In the listing below, the answer starts at the line that has "if Ascii.eqb sep" and stops after the line that has "zero divides by zero. *)"; please repeat that part exactly and nothing more.

^^^^^^^^^^^^^^^^

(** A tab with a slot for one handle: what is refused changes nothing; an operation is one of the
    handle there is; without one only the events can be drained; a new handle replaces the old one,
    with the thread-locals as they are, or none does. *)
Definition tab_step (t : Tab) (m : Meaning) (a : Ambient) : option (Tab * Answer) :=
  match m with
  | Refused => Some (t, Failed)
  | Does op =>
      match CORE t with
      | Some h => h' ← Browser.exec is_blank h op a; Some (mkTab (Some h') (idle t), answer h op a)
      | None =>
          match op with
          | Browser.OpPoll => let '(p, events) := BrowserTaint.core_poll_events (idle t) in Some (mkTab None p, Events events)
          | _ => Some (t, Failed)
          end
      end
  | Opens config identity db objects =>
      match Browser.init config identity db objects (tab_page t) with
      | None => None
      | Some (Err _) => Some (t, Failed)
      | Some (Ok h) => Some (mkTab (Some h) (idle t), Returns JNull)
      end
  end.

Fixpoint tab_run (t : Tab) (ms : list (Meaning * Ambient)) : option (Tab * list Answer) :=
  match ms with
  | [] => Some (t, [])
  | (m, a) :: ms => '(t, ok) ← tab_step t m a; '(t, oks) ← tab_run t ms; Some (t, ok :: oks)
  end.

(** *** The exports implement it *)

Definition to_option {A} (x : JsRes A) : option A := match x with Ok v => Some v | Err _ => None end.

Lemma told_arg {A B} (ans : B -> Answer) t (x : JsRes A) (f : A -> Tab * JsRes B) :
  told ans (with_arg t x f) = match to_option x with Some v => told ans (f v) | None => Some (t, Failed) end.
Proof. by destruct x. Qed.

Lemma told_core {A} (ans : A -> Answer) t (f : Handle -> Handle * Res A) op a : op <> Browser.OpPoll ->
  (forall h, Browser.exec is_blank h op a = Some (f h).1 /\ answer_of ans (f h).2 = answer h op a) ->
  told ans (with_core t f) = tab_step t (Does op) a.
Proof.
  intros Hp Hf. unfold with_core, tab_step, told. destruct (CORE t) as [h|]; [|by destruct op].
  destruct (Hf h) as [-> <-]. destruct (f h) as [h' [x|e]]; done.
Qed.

^^^^^^^^^^^^^^^^

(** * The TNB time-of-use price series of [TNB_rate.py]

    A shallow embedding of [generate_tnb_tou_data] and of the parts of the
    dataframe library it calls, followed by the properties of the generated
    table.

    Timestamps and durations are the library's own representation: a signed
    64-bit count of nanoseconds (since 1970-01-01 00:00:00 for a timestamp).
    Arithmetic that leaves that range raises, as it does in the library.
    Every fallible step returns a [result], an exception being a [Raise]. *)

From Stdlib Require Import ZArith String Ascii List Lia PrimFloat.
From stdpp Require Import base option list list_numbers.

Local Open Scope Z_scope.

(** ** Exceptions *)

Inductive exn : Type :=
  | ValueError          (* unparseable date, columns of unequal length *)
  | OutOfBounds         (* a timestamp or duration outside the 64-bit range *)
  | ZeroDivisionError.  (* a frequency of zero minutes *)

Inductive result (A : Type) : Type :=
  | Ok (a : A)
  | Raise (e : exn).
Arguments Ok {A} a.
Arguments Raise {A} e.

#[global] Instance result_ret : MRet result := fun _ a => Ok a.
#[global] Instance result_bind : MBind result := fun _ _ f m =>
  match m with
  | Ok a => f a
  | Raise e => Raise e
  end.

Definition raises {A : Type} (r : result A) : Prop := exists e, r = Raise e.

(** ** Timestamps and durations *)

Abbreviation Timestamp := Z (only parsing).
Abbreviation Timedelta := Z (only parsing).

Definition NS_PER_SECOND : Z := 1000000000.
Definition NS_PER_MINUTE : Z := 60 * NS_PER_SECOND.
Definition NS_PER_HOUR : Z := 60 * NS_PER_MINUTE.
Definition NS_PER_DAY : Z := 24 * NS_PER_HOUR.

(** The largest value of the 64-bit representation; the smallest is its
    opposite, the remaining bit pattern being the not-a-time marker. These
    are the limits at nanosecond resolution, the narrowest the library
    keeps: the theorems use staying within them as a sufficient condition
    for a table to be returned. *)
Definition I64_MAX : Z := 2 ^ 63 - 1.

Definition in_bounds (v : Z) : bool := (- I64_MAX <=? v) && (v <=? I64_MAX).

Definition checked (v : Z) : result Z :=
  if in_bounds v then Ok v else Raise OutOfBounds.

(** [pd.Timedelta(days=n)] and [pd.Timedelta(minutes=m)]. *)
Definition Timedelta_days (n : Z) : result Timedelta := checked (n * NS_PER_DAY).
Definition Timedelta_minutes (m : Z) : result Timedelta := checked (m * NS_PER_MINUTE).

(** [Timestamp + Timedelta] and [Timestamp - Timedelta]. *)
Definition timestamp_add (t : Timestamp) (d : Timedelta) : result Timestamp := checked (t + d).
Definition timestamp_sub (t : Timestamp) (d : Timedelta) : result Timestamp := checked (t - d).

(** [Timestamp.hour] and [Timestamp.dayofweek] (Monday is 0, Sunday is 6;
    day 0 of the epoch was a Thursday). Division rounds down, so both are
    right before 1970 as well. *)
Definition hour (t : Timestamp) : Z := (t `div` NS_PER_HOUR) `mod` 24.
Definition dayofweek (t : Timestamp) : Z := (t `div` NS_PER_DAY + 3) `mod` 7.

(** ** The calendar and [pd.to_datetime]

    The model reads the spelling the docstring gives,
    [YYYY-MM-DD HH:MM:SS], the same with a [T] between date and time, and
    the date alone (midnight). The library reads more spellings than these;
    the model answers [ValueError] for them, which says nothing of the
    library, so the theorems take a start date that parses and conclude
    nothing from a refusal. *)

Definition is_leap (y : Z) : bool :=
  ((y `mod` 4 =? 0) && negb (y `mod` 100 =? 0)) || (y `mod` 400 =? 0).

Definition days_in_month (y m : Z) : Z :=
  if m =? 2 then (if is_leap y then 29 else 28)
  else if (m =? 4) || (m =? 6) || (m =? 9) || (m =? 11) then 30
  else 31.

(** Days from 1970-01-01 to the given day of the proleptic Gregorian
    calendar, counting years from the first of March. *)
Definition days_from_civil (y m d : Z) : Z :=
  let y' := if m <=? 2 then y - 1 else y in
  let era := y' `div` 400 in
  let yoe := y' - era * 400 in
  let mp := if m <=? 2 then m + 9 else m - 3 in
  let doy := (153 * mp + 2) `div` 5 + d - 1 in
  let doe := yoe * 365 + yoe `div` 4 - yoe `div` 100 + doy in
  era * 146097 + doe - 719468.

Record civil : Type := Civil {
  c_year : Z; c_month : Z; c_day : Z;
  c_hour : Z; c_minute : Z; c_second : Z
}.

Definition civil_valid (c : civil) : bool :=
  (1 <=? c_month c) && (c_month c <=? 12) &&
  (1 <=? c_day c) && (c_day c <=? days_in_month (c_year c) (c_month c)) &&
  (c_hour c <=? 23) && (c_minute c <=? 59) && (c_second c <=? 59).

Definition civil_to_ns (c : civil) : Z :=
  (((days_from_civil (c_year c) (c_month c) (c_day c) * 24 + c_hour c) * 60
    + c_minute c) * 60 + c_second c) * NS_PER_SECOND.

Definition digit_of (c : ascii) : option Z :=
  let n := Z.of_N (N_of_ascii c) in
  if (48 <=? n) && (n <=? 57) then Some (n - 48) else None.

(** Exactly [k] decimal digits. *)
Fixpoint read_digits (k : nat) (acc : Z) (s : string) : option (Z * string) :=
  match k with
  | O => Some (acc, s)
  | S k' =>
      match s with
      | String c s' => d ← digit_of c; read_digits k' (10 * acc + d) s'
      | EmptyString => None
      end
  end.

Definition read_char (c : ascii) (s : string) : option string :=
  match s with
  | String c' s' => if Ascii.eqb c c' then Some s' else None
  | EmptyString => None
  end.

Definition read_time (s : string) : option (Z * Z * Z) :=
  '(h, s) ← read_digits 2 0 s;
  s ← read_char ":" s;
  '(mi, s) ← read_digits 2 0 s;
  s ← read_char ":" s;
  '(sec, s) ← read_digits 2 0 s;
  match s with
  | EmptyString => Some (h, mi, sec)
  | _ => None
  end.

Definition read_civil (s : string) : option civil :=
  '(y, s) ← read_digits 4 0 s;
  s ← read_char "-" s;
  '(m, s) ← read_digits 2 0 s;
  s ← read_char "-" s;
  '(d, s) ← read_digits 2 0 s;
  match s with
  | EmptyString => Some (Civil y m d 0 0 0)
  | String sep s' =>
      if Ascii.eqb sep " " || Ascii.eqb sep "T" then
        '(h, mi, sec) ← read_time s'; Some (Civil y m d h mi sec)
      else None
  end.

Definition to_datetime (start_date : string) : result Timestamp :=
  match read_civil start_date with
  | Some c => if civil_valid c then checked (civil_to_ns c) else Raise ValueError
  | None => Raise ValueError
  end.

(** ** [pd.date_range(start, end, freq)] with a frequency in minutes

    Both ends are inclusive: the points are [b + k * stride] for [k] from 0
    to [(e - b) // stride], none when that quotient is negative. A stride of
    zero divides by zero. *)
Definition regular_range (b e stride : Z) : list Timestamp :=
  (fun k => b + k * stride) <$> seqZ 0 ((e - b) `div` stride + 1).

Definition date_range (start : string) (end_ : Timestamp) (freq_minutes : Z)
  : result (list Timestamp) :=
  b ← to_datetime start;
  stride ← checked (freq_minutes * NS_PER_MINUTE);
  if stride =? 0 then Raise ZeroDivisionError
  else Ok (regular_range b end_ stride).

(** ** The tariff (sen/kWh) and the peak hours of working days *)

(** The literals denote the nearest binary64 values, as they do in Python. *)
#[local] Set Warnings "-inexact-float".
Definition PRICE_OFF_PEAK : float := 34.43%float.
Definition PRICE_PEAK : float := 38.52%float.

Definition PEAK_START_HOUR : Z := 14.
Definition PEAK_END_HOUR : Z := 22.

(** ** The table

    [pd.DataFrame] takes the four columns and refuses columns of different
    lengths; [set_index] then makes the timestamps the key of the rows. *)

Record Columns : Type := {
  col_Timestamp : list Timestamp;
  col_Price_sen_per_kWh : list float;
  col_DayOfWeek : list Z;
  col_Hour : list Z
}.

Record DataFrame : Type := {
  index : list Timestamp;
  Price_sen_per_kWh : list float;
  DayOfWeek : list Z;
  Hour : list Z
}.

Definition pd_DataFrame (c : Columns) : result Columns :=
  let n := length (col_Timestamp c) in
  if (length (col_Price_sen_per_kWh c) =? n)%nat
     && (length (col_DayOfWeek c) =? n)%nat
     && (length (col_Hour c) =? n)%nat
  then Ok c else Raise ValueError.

^^^^^^^^^^^^^^^^

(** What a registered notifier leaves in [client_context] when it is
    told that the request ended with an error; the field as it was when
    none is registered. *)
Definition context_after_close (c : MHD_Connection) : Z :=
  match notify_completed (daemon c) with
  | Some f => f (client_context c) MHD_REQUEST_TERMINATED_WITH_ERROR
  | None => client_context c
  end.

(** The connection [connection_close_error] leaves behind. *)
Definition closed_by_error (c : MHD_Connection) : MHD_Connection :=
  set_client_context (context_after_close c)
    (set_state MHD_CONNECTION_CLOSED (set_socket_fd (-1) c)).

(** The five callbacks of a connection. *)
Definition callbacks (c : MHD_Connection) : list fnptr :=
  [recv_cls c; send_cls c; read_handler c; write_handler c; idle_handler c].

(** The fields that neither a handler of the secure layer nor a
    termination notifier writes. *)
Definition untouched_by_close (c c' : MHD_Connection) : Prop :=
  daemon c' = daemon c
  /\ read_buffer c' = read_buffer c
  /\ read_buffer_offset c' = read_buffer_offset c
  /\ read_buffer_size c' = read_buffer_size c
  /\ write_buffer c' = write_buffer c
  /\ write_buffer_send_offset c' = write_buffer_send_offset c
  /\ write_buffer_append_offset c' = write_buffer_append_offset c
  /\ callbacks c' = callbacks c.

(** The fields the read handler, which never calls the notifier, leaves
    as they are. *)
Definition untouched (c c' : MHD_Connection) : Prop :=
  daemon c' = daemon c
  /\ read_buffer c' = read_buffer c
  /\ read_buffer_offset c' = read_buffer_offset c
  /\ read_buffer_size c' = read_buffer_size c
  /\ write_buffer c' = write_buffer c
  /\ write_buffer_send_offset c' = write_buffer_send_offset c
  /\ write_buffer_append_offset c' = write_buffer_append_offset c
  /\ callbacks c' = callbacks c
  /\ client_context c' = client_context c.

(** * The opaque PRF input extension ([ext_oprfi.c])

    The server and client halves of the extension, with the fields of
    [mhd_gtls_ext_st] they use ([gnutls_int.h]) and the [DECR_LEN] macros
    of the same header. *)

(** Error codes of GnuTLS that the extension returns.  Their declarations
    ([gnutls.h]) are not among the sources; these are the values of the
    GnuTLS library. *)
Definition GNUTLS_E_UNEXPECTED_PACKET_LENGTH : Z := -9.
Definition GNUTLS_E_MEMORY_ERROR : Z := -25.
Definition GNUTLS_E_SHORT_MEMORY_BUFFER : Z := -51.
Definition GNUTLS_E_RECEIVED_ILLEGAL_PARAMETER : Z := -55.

^^^^^^^^^^^^^^^^

» **Answer section**:
      if Ascii.eqb sep " " || Ascii.eqb sep "T" then
        '(h, mi, sec) ← read_time s'; Some (Civil y m d h mi sec)
      else None
  end.

Definition to_datetime (start_date : string) : result Timestamp :=
  match read_civil start_date with
  | Some c => if civil_valid c then checked (civil_to_ns c) else Raise ValueError
  | None => Raise ValueError
  end.

(** ** [pd.date_range(start, end, freq)] with a frequency in minutes

    Both ends are inclusive: the points are [b + k * stride] for [k] from 0
    to [(e - b) // stride], none when that quotient is negative. A stride of
    zero divides by zero. *)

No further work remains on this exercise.